Dormir avec un yéti, par Yochai

3 avril 2013

Temps de lecture : 3 minutes

Transcription en français de l’histoire audio en anglais

 Alors, en fait mon histoire se passe au Ladakh. Je faisais un trek pour relier Manili à Leh, ce qui représente un assez long trek, j’ai marché pendant environ un mois. En chemin, je venais de franchir un des cols, un très grand col sur cette route-là, je venais de passer de l’autre côté. J’avais dû marcher dans beaucoup de neige et de glace. Ensuite j’ai commencé à redescendre, c’était un des plus beaux endroits dans lesquels j’aie jamais campé.
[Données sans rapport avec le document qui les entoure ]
(* ===== verification/CacheInv.v ===== *)
(** The invariant of the page cache, and that every operation of [Cache] keeps it. *)
From stdpp Require Import gmap.
From S2P Require Import Prelude Bcd Cache.

(** ** Sums over maps *)

Definition total {A} (f : A → Z) (m : gmap Z A) : Z := map_fold (λ _ x s, f x + s) 0 m.
Definition value {A} (f : A → Z) (o : option A) : Z := match o with Some x => f x | None => 0 end.

Section total.
Context {A : Type} (f : A → Z).

Lemma total_empty : total f ∅ = 0.
Proof. apply map_fold_empty. Qed.

Lemma total_insert_new m p x : m !! p = None → total f (<[p := x]> m) = f x + total f m.
Proof. intros H. unfold total. rewrite map_fold_insert_L; [done| |done]. intros. lia. Qed.

Lemma total_delete m p : total f m = value f (m !! p) + total f (delete p m).
Proof.
  destruct (m !! p) as [x|] eqn:E; cbn [value].
  - rewrite <-(insert_delete_id m p x) at 1 by done. apply total_insert_new, lookup_delete_eq.
  - by rewrite delete_id.
Qed.

(** One entry changes to [o]. *)
Lemma total_change m p o : total f (partial_alter (λ _, o) p m) = total f m - value f (m !! p) + value f o.
Proof.
  rewrite (total_delete (partial_alter _ p m) p), (total_delete m p), lookup_partial_alter_eq.
  replace (delete p (partial_alter (λ _, o) p m)) with (delete p m); [lia|].
  apply map_eq. intros q. destruct (decide (q = p)) as [->|Hq]; [by rewrite !lookup_delete_eq|].
  by rewrite !lookup_delete_ne, lookup_partial_alter_ne by done.
Qed.

Lemma total_insert_change m p x : total f (<[p := x]> m) = total f m - value f (m !! p) + f x.
Proof. apply (total_change m p (Some x)). Qed.

Lemma total_nonneg m : (∀ p x, m !! p = Some x → 0 ≤ f x) → 0 ≤ total f m.
Proof.
  induction m as [|p x m E IH] using map_ind; intros H; [by rewrite total_empty|].
  rewrite total_insert_new by done. pose proof (H p x (lookup_insert_eq _ _ _)).
  assert (0 ≤ total f m); [|lia]. apply IH. intros q y Eq. apply (H q). rewrite lookup_insert_ne; [done|]. by intros ->; rewrite E in Eq.
Qed.

Lemma total_zero m : (∀ p x, m !! p = Some x → 0 ≤ f x) → total f m = 0 → ∀ p x, m !! p = Some x → f x = 0.
Proof.
  intros H H0 p x E. rewrite (total_delete m p), E in H0. cbn [value] in H0. pose proof (H p x E).
  assert (0 ≤ total f (delete p m)); [|lia]. apply total_nonneg. intros q y [_ Eq]%lookup_delete_Some. by apply (H q).
Qed.
End total.

Lemma total_ext {A} (f g : A → Z) m : (∀ p x, m !! p = Some x → f x = g x) → total f m = total g m.
Proof.
  induction m as [|p x m E IH] using map_ind; intros H; [by rewrite !total_empty|].
  rewrite !total_insert_new by done. rewrite (H p x) by apply lookup_insert_eq. rewrite IH; [done|].
  intros q y Eq. apply (H q). rewrite lookup_insert_ne; [done|]. by intros ->; rewrite E in Eq.
Qed.

Lemma total_le {A} (f g : A → Z) m : (∀ p x, m !! p = Some x → f x ≤ g x) → total f m ≤ total g m.
Proof.
  induction m as [|p x m E IH] using map_ind; intros H; [by rewrite !total_empty|].
  rewrite !total_insert_new by done. pose proof (H p x (lookup_insert_eq _ _ _)).
  assert (total f m ≤ total g m); [|lia]. apply IH. intros q y Eq. apply (H q). rewrite lookup_insert_ne; [done|]. by intros ->; rewrite E in Eq.
Qed.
J’ai sorti ma tente, il y avait une immense falaise au-dessus de moi et un ruisseau d’eau vive qui venait de la fonte du glacier là-haut. J’étais en train d’essayer d’allumer un feu à partir de… Il n’y a pas de bois ni rien, parce que c’est trop haut, c’est autour de 5 000 mètres d’altitude. Alors j’essayais d’allumer un feu avec de la bouse de yack. C’est l’idée que j’avais eue. C’est ce que font les Bédouins dans le désert, et tous les gens qui vivent par là-bas, j’avais vu les gens ramasser des bouses de yack. Mais en fait il s’avère que c’est très difficile de faire un feu avec de la bouse de yack, ça ne prenait pas du tout ! Et tout à coup j’ai entendu quelqu’un arriver derrière moi et me crier des instructions. Je me suis retourné, et c’était un type qui sentait très très mauvais. Un Népalais.
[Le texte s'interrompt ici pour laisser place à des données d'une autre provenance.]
(** *** One array for input and output *)

(** The lines that are still to be read have not been overwritten. *)
Lemma filter_loop_in_place lines fuel : ∀ sf arr arr2 out max i n,
  0 ≤ out ≤ i → length arr = length lines → max ≤ Z.of_nat (length arr2) → n ≤ Z.of_nat (length lines) →
  (∀ j, (Z.to_nat i ≤ j)%nat → arr !! j = lines !! j) → take (Z.to_nat out) arr = take (Z.to_nat out) arr2 →
  match filter_loop fuel (λ _, rd lines) sf arr2 out max i n, filter_loop fuel rd sf arr out max i n with
  | Some r2, Some r =>
      f_sf r = f_sf r2 ∧ f_n_out r = f_n_out r2 ∧ f_n_in r = f_n_in r2 ∧ f_ok r = f_ok r2 ∧
      take (Z.to_nat (f_n_out r)) (f_out r) = take (Z.to_nat (f_n_out r2)) (f_out r2)
  | None, None => True
  | _, _ => False
  end.
Proof.
  induction fuel as [|fuel IH]; intros sf arr arr2 out max i n Hout Hlen Hmax Hn Hsame Htake; cbn [filter_loop];
    destruct (Z.ltb_spec i n); [done|by cbn|..|by cbn].
  assert (rd arr i = rd lines i) as Hrd.
  { unfold rd. destruct (decide (0 ≤ i)); [|done]. by apply Hsame. }
  rewrite Hrd. destruct (rd lines i) as [s|] eqn:Es; cbn [mbind option_bind]; [|done].
  destruct (filter_line sf s) as [[[sf1 pass]|]|]; cbn [mbind option_bind]; [|done..].
  destruct pass.
  - destruct (Z.leb_spec max out); [done|]. unfold wr. rewrite !decide_True by lia. cbn [mbind option_bind].
    apply IH; rewrite ?length_insert; try lia.
    + intros j Hj. rewrite list_lookup_insert_ne by lia. apply Hsame. lia.
    + replace (Z.to_nat (out + 1)) with (S (Z.to_nat out)) by lia.
      rewrite !(take_S_r _ _ s) by (apply list_lookup_insert_eq; lia). by rewrite !take_insert_ge, Htake by lia.
  - apply IH; try lia; [|done]. intros j Hj. apply Hsame. lia.
Qed.

(** The output array may be the input array: the lines passed, the numbers, the
    result and the context are those with a separate output array. *)
Theorem sliced_filter_in_place (sf : vbi_sliced_filter) (sliced out_array : list vbi_sliced) (max n : Z) :
  max ≤ Z.of_nat (length out_array) → n ≤ Z.of_nat (length sliced) →
  match vbi_sliced_filter_cor sf out_array max sliced n, filter_in_place sf sliced max n with
  | Some r2, Some r =>
      f_sf r = f_sf r2 ∧ f_n_out r = f_n_out r2 ∧ f_n_in r = f_n_in r2 ∧ f_ok r = f_ok r2 ∧
      take (Z.to_nat (f_n_out r)) (f_out r) = take (Z.to_nat (f_n_out r2)) (f_out r2)
  | None, None => True
  | _, _ => False
  end.
Proof. intros Hmax Hn. by apply filter_loop_in_place. Qed.

(** *** Pages *)

(** The packets of a stream without limits or errors. *)
Fixpoint spec_stream (serial : bool) (wants : Z → Z → bool) (v : view) (l : list (vbi_sliced * packet)) : view * list vbi_sliced :=
  match l with
  | [] => (v, [])
  | (s, p) :: l =>
      let '(v, pass) := spec_step serial wants v p in
      let '(v, out) := spec_stream serial wants v l in
      (v, if (pass : bool) then s :: out else out)
  end.

Lemma spec_stream_app serial wants v l1 l2 :
  spec_stream serial wants v (l1 ++ l2) =
  let '(v1, out1) := spec_stream serial wants v l1 in
  let '(v2, out2) := spec_stream serial wants v1 l2 in (v2, out1 ++ out2).
Proof.
  revert v. induction l1 as [|[s p] l1 IH]; intros v; cbn [app spec_stream].
  - by destruct (spec_stream serial wants v l2).
  - destruct (spec_step serial wants v p) as [v1 pass]. rewrite IH. destruct (spec_stream serial wants v1 l1) as [v2 out].
    destruct (spec_stream serial wants v2 l2). by destruct pass.
Qed.

Definition plain (services : Z) (x : vbi_sliced * packet) : Prop :=
  is_teletext x.1 = true ∧ id x.1 .& services = 0 ∧ x.2 ≠ Damaged.

Lemma spec_frame_stream serial wants services l : ∀ max v i,
  Forall (plain services) l → (length l ≤ max)%nat →
  spec_frame serial wants services max v i l =
  ((spec_stream serial wants v l).1, (spec_stream serial wants v l).2, i + Z.of_nat (length l), true).
Proof.
  induction l as [|[s p] l IH]; intros max v i Hl Hmax; cbn [spec_frame spec_stream length fst snd].
  { by rewrite Z.add_0_r. }
  inversion Hl as [|? ? (H1 & H2 & H3) Hl']; subst. cbn [fst snd] in *. rewrite H2, H1. cbn [negb Z.eqb].
  replace (match p with Damaged => (v, false, false) | _ => (spec_step serial wants v p, true) end)
    with (spec_step serial wants v p, true) by (by destruct p).
  destruct (spec_step serial wants v p) as [v1 pass]. cbn [negb orb].
  destruct max as [|max]; [cbn in Hmax; lia|]. cbn [Nat.eqb]. rewrite andb_false_r. cbn [length] in Hmax.
  rewrite IH; [|done|destruct pass; cbn; lia]. destruct (spec_stream serial wants v1 l) as [v2 out]. cbn [fst snd].
  replace (i + 1 + Z.of_nat (length l)) with (i + Z.of_nat (S (length l))) by lia. by destruct pass.
Qed.

(** A page as it is transmitted. *)
Record sliced_filter_page := Page { p_m : Z; p_page : Z; p_flags : Z; p_header : vbi_sliced; p_rows : list vbi_sliced }.
Definition page_lines (pg : sliced_filter_page) : list vbi_sliced := p_header pg :: p_rows pg.
Definition page_wanted (sf : vbi_sliced_filter) (pg : sliced_filter_page) : bool := wanted sf (p_m pg * 256 + p_page pg) (p_flags pg).

Definition transmits (services : Z) (pg : sliced_filter_page) : Prop :=
  Forall (λ s, is_teletext s = true ∧ id s .& services = 0) (page_lines pg) ∧
  carries (p_header pg) (Header (p_m pg) (p_page pg) (p_flags pg)) ∧ p_page pg ≠ 0xFF ∧ serial_flag (p_flags pg) = true ∧
  Forall (λ s, ∃ n, n ≤ 29 ∧ carries s (Row (p_m pg) n)) (p_rows pg).

(** Wanted pages whole, and the header of a page that follows one of them. *)
Fixpoint selected (wants : sliced_filter_page → bool) (before : bool) (pages : list sliced_filter_page) : list vbi_sliced :=
  match pages with
  | [] => []
  | pg :: pages =>
      (if wants pg then page_lines pg else if (before : bool) then [p_header pg] else [])
      ++ selected wants (wants pg) pages
  end.

Lemma zip_app {A B} (l1 l2 : list A) (m1 m2 : list B) :
  length l1 = length m1 → zip (l1 ++ l2) (m1 ++ m2) = zip l1 m1 ++ zip l2 m2.
Proof. revert m1. induction l1 as [|x l1 IH]; intros [|y m1] H; try done. cbn. f_equal. apply IH. by injection H. Qed.

Lemma spec_rows wants v m rows :
  Forall (λ s, ∃ n, n ≤ 29 ∧ carries s (Row m n)) rows →
  ∃ ps, Forall2 (λ s p, carries s p ∧ mode_ok true p ∧ p ≠ Damaged) rows ps ∧
    spec_stream true wants v (zip rows ps) = (v, if decide (0 ∈ passing v) then rows else []).
Proof.
  induction 1 as [|s rows (n & Hn & Hs) _ (ps & Hps & E)].
  - exists []. split; [constructor|]. by destruct (decide _).
  - exists (Row m n :: ps). split; [by constructor|]. cbn [zip zip_with spec_stream spec_step]. fold (zip rows ps). rewrite E.
    destruct (Z.leb_spec n 29); [|lia]. cbn [andb key].
    destruct (decide (0 ∈ passing v)); [by rewrite bool_decide_eq_true_2|by rewrite bool_decide_eq_false_2].
Qed.

Lemma spec_pages wants services pages : ∀ v,
  passing v ⊆ {[0]} → (fresh v = true → passing v = ∅) → Forall (transmits services) pages →
  ∃ ps v', Forall2 (λ s p, carries s p ∧ mode_ok true p ∧ p ≠ Damaged) (concat (map page_lines pages)) ps ∧
    spec_stream true wants v (zip (concat (map page_lines pages)) ps) =
      (v', selected (λ pg, wants (p_m pg * 256 + p_page pg) (p_flags pg)) (fresh v || bool_decide (0 ∈ passing v)) pages).
Proof.
  induction pages as [|pg pages IH]; intros v Hv Hfr Hp; [exists [], v; split; [constructor|done]|].
  inversion Hp as [|? ? (Hid & Hh & Hff & Hser & Hrows) Hp']; subst.
  assert (0 ∈@{gset Z} {[0]} ∧ 0 ∉@{gset Z} ∅) as [Hin1 Hin0] by set_solver.
  set (w := λ pg, wants (p_m pg * 256 + p_page pg) (p_flags pg)).
  set (step := spec_step true wants v (Header (p_m pg) (p_page pg) (p_flags pg))).
  assert (step.1 = View (if w pg then {[0]} else ∅) false ∧ step.2 = w pg || fresh v || bool_decide (0 ∈ passing v)) as [E1 E2].
  { subst step w. cbn [spec_step key]. apply Z.eqb_neq in Hff as ->. destruct (wants _ _); cbn [fst snd orb].
    - split; [|done]. f_equal. set_solver.
    - destruct (decide (0 ∈ passing v)) as [Hin|Hin]; cbn [fst snd].
      + rewrite bool_decide_eq_true_2, orb_true_r by done. split; [|done]. f_equal. set_solver.
      + rewrite bool_decide_eq_false_2, orb_false_r by done. split; [|done]. f_equal. set_solver. }
  rewrite <-orb_assoc in E2. set (before := fresh v || bool_decide (0 ∈ passing v)) in *.
  destruct (spec_rows wants step.1 (p_m pg) (p_rows pg) Hrows) as (ps1 & Hps1 & Er).
  destruct (IH step.1) as (ps2 & v2 & Hps2 & Ep); [rewrite E1; cbn; destruct (w pg); set_solver|by rewrite E1|done|].
  exists (Header (p_m pg) (p_page pg) (p_flags pg) :: ps1 ++ ps2), v2. cbn [map concat page_lines app]. split.
  - constructor; [split; [done|]; split; [by right|done]|]. by apply Forall2_app.
  - pose proof (Forall2_length Hps1) as Hl1.
    assert (∀ (x : vbi_sliced * packet) l1 l2 (m1 m2 : list packet), length l1 = length m1 →
      zip (x.1 :: l1 ++ l2) (x.2 :: m1 ++ m2) = x :: zip l1 m1 ++ zip l2 m2) as Hz
      by (intros [??] * H; rewrite <-zip_with_app by done; done).
    rewrite (Hz (p_header pg, Header (p_m pg) (p_page pg) (p_flags pg))) by done. cbn [spec_stream]. fold step.
    destruct step as [v1 pass] eqn:Estep. cbn [fst snd] in *. rewrite spec_stream_app, Er, Ep, E1, E2. cbn [selected fresh passing orb].
    fold (w pg). destruct (w pg); cbn [orb].
    + by rewrite decide_True, bool_decide_eq_true_2 by exact Hin1.
    + rewrite decide_False, bool_decide_eq_false_2 by exact Hin0. cbn [app]. by destruct before.
Qed.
Une vallée du Ladakh, au Népal.

J’ai compris parce que j’avais été au Népal avant, donc je savais qu’il parlait népalais, je connaissais quelques mots. Je n’ai jamais vu quelqu’un qui puait autant. Pour que vous compreniez bien, la température était en-dessous du zéro, et moi j’étais bien habillé, j’avais de très bons vêtements, des chaussures de randonnée, tout ça. Et j’avais une tente. C’est vrai que je n’arrivais pas à faire de feu, mais j’avais un réchaud et un très bon sac de couchage, alors que ce type n’avait rien ! Il portait simplement une chemise normale, il avait des chaussures en toile, sans chaussettes, et juste un sweat-shirt. Même pas une polaire, rien, juste un sweat à capuche. C’était tout ce qu’il avait, ni sac, ni rien d’autre. Et on était à plusieurs jours de marche du premier village, dans n’importe quelle direction. Il n’avait pas non plus de troupeau avec lui, il n’habitait pas dans le coin. C’était juste un ouvrier népalais qui devait travailler dans le bâtiment quelque part dans une ville à plusieurs villages de là, et qui essayait de franchir le col que je venais de passer pour rejoindre la route, et de là Manali, d’où j’arrivais.

Du coup, en gros, il est resté avec moi parce qu’il n’avait rien à manger, il débarquait comme ça. Il m’a d’ailleurs beaucoup aidé, on a réussi à allumer le feu. Et vous savez, on était un peu… On ne pouvait pas vraiment parler parce qu’on ne savait rien dire à part « salut mon frère, salut mon frère », c’est tout. Je n’avais pas grand-chose à manger mais j’ai partagé ce que j’avais avec lui. Et ensuite il a commencé à faire vraiment froid et nuit, alors je lui ai dit « Ok, tu peux venir dans ma tente pour qu’on se réchauffe. » Et puis il m’a demandé s’il pouvait rester dormir là, parce qu’il n’avait nulle part où dormir. Donc je me suis couché et je lui ai donné… J’avais une sorte de drap intérieur pour mon sac de couchage, alors je lui ai donné ça et moi j’ai dormi dans mon sac de couchage. Et… Ce n’est pas un moment dont je suis très fier, au contraire, ça me travaille encore. Mon sac de couchage est dément, je l’ai toujours : vous pouvez dormir par moins vingt degrés et vous serez au chaud, bien douillet. Donc moi j’étais bien emmitouflé, je n’avais pas froid, et lui il grelottait à côté de moi, toute la nuit. Je n’ai pas fermé l’œil, mais je ne savais pas quoi faire non plus. Je n’ai pas ouvert mon sac de couchage pour lui en proposer la moitié, vous voyez. Je ne l’ai pas fait. Je le regrette, mais c’est la vérité. Aussi parce qu’il puait tellement. Et puis c’était bizarre, en fait. Ma tente est minuscule, c’est une tente d’une place et demie, donc on était vraiment à l’étroit, collés l’un à l’autre. Ensuite, à la minute où il a fait jour, il s’est levé, il m’a dit au revoir et il est parti. En direction du col. De ce col enneigé. Et voilà.